L’accord Apple. Cela a rendu « l’utilisation de nos services très, très transparente et facile pour les utilisateurs », a déclaré Pichai, selon le WSJ. « Nous savons que le fait d’en faire la valeur par défaut entraînera une utilisation accrue de nos produits et services, en particulier la recherche Google dans ce cas. Cela présente donc une valeur évidente et c’est ce que nous recherchions.

Google contre Microsoft. La rivalité sans fin est apparue lors du témoignage de Pichai à plusieurs moments différents :

  • Dans un flash-back sur 2005, lorsque David Drummond de Google a envoyé une lettre à Microsoft, se plaignant des paramètres de recherche par défaut d’Internet Explorer 7. Drummond voulait un écran de choix parce que Google s’inquiétait de la nature anticoncurrentielle de Microsoft qui donnait la priorité à son propre moteur, MSN Search. Extrait de la lettre :
    • « Nous sommes profondément préoccupés par le risque potentiel de préjudice au processus concurrentiel dû aux actions de Microsoft, en particulier compte tenu de la position monopolistique de Microsoft avec son système d’exploitation Windows et son navigateur IE. »
      « En proposant une mise à jour d’IE avec un nouveau champ de recherche qui, dans la grande majorité des cas, sera par défaut le produit de recherche de Microsoft, Microsoft gagnerait un grand nombre d’utilisateurs de recherche pour des raisons qui n’ont rien à voir avec les mérites de l’offre de recherche de Microsoft. .»
    • « Enfin, même si Google espère qu’une action en justice ne sera pas nécessaire, nous reconnaissons qu’il s’agit d’une possibilité prévisible. En conséquence, Google demande à Microsoft de prendre soin de conserver tous les enregistrements passés et futurs relatifs à tout projet visant à lier la recherche à un produit Microsoft ou à priver les consommateurs d’un choix concurrentiel en matière de recherche… »
  • Dans un flash-back sur 2007, lorsque Pichai expliquait que le marché des navigateurs avait « en quelque sorte stagné » parce que Microsoft n’était pas « incité à améliorer le navigateur », selon Reuters. (Chrome a été lancé en 2008. Pichai a dirigé son développement.)

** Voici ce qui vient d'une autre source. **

(** * simcccc: serial interactive Meshtastic custom-channel chat client

    A shallow embedding of [simcccc.py] and the properties of its receive
    callback, its channel provisioning and its session life cycle.

    Python strings are modelled as Rocq strings, the bytes of their UTF-8
    encoding;
    a Python dict with string keys as a [gmap string _]; a Python list as
    a [list]; an object with assignable attributes as the map of its
    attributes.  Calls into the collaborators ([SerialInterface], the
    local node, [input], [time.sleep], ...) are answered by an explicit
    environment, and every call the program makes is recorded, in order,
    in a log of events.

    The subscription of [onReceive] to the topic "meshtastic.receive.text"
    is made before [main] runs; the event bus then calls [onReceive] from
    its own thread, once per packet.  The callback is modelled on its own,
    one call at a time.  An interrupt reaches [main] as an exception raised
    by the call it is waiting in: [KeyboardInterrupt], or [CancelledError]
    when the event loop turns Ctrl+C into the cancellation of the task. *)

From Stdlib Require Import ZArith String Ascii List Bool Lia.
From stdpp Require Import base option list strings gmap fin_maps.

Set Warnings "-register-all".

Open Scope string_scope.
Open Scope list_scope.

(** ** Python values *)

(** The values a packet delivered by the event bus is made of. *)
Inductive pyval :=
| PyNone
| PyBool (b : bool)
| PyInt (z : Z)
| PyStr (s : string)
| PyList (l : list pyval)
| PyDict (d : gmap string pyval).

L’Europe a le choix. En parlant d’écrans de choix, depuis l’arrivée en 2020 d’un écran de choix de recherche, Microsoft Bing n’a constaté aucun gain positif de part de marché en Europe. Voici la part de marché de la recherche Google par rapport à Microsoft Bing, en septembre en Europe, selon Statcounter :

  • Google: 90,87% (aux États-Unis, la part de marché de Google est inférieure – 88,48 %)
  • Microsoft Bing : 3,4% (aux États-Unis, la part de marché de Microsoft Bing est plus élevée – 6,35 %)

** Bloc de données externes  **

(** * image-resizer: the cache-and-lock coordination protocol

    A shallow embedding of the two source files of the repository:

    - the persistence layer [Persist] (set, setnx, get, del, setLock, lock),
      a key/value store kept in a MongoDB collection, and the polling lock
      built on it;
    - the image class [Img] of [lib/image.js]: key derivation, findVersion,
      generateVersion, processVersion and save.

    JavaScript values are a small tagged union, numbers are integers ([Z]).
    Promises are modelled by their settled outcome; the Q combinators
    (catch, finally, then, done) are functions over a state monad whose
    state is the world a request can observe: the collection, the deferred
    returned to the caller, the trace of external effects and the
    exceptions that [done] rethrows.  The removal of the lock key in
    [processVersion], whose promise the source drops, is issued at the
    call and carried out by the store later.  Calls to the logger are not
    modelled. *)

From Stdlib Require Import ZArith List String Ascii Bool Lia DecimalString
  DecimalPos.
Import ListNotations.

#[local] Open Scope string_scope.
#[local] Open Scope Z_scope.

(* ================================================================== *)
(** * JavaScript values *)
(* ================================================================== *)

Module JS.

Inductive value : Type :=
| VUndefined
| VNull
| VBool (b : bool)
| VNum (n : Z)
| VStr (s : string)
| VDoc (key : string) (val : value)   (* a stored document {key, value} *)
| VResponse (statusCode : Z)          (* an HTTP response object *)
| VImg                                (* the Img instance, [_this] *)
| VError (message : value).           (* new Error(message) *)

Definition string_of_Z (z : Z) : string :=
  NilZero.string_of_int (Z.to_int z).

(** ToString, as string concatenation [+] applies it to its operands. *)
Fixpoint toString (v : value) : string :=
  match v with
  | VUndefined => "undefined"
  | VNull => "null"
  | VBool true => "true"
  | VBool false => "false"
  | VNum n => string_of_Z n
  | VStr s => s
  | VError m => "Error: " ++ toString m
  | VDoc _ _ | VResponse _ | VImg => "[object Object]"
  end.

(** ToBoolean: what [if (x)], [!x] and [x || y] test. *)
Definition truthy (v : value) : bool :=
  match v with
  | VUndefined | VNull => false
  | VBool b => b
  | VNum n => negb (n =? 0)
  | VStr s => negb (String.eqb s "")
  | _ => true
  end.

(** [v !== null] *)
Definition strict_neq_null (v : value) : bool :=
  match v with VNull => false | _ => true end.

(** Reading a property of [undefined] or [null] throws a TypeError. *)
Definition has_properties (v : value) : bool :=
  match v with VUndefined | VNull => false | _ => true end.

(** [s[0]] followed by string concatenation: the first character, or the
    text of [undefined] when the string is empty. *)
Definition index0 (s : string) : string :=
  match s with
  | String c _ => String c ""
  | EmptyString => toString VUndefined
  end.

(** [x || d] on an optional string (the empty string is falsy). *)
Definition or_string (x : option string) (d : string) : string :=
  match x with
  | Some s => if String.eqb s "" then d else s
  | None => d
  end.

(** [x || d] on an optional number (0 is falsy). *)
Definition or_num (x : option Z) (d : Z) : Z :=
  match x with
  | Some n => if n =? 0 then d else n
  | None => d
  end.

Definition lower_ascii (a : ascii) : ascii :=
  let n := nat_of_ascii a in
  if (Nat.leb 65 n && Nat.leb n 90)%bool then ascii_of_nat (n + 32) else a.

Alors oui, Google a dépensé 26,3 milliards de dollars pour devenir la recherche par défaut partout où il le souhaite. Mais l’Europe montre que sur toutes les plateformes où le choix est explicitement donné, les gens choisissent encore massivement Google.

Pourquoi nous nous en soucions. Il a été intéressant de découvrir à quel point Chrome a joué un rôle important dans la recherche Google au fil des ans. De toute évidence, l’accord Apple (et tous les autres accords par défaut) sont précieux pour Google. Mais il nous faudra encore quelques semaines avant de savoir ce que tout cela signifie lorsque nous aurons enfin le verdict du juge Amit Mehta.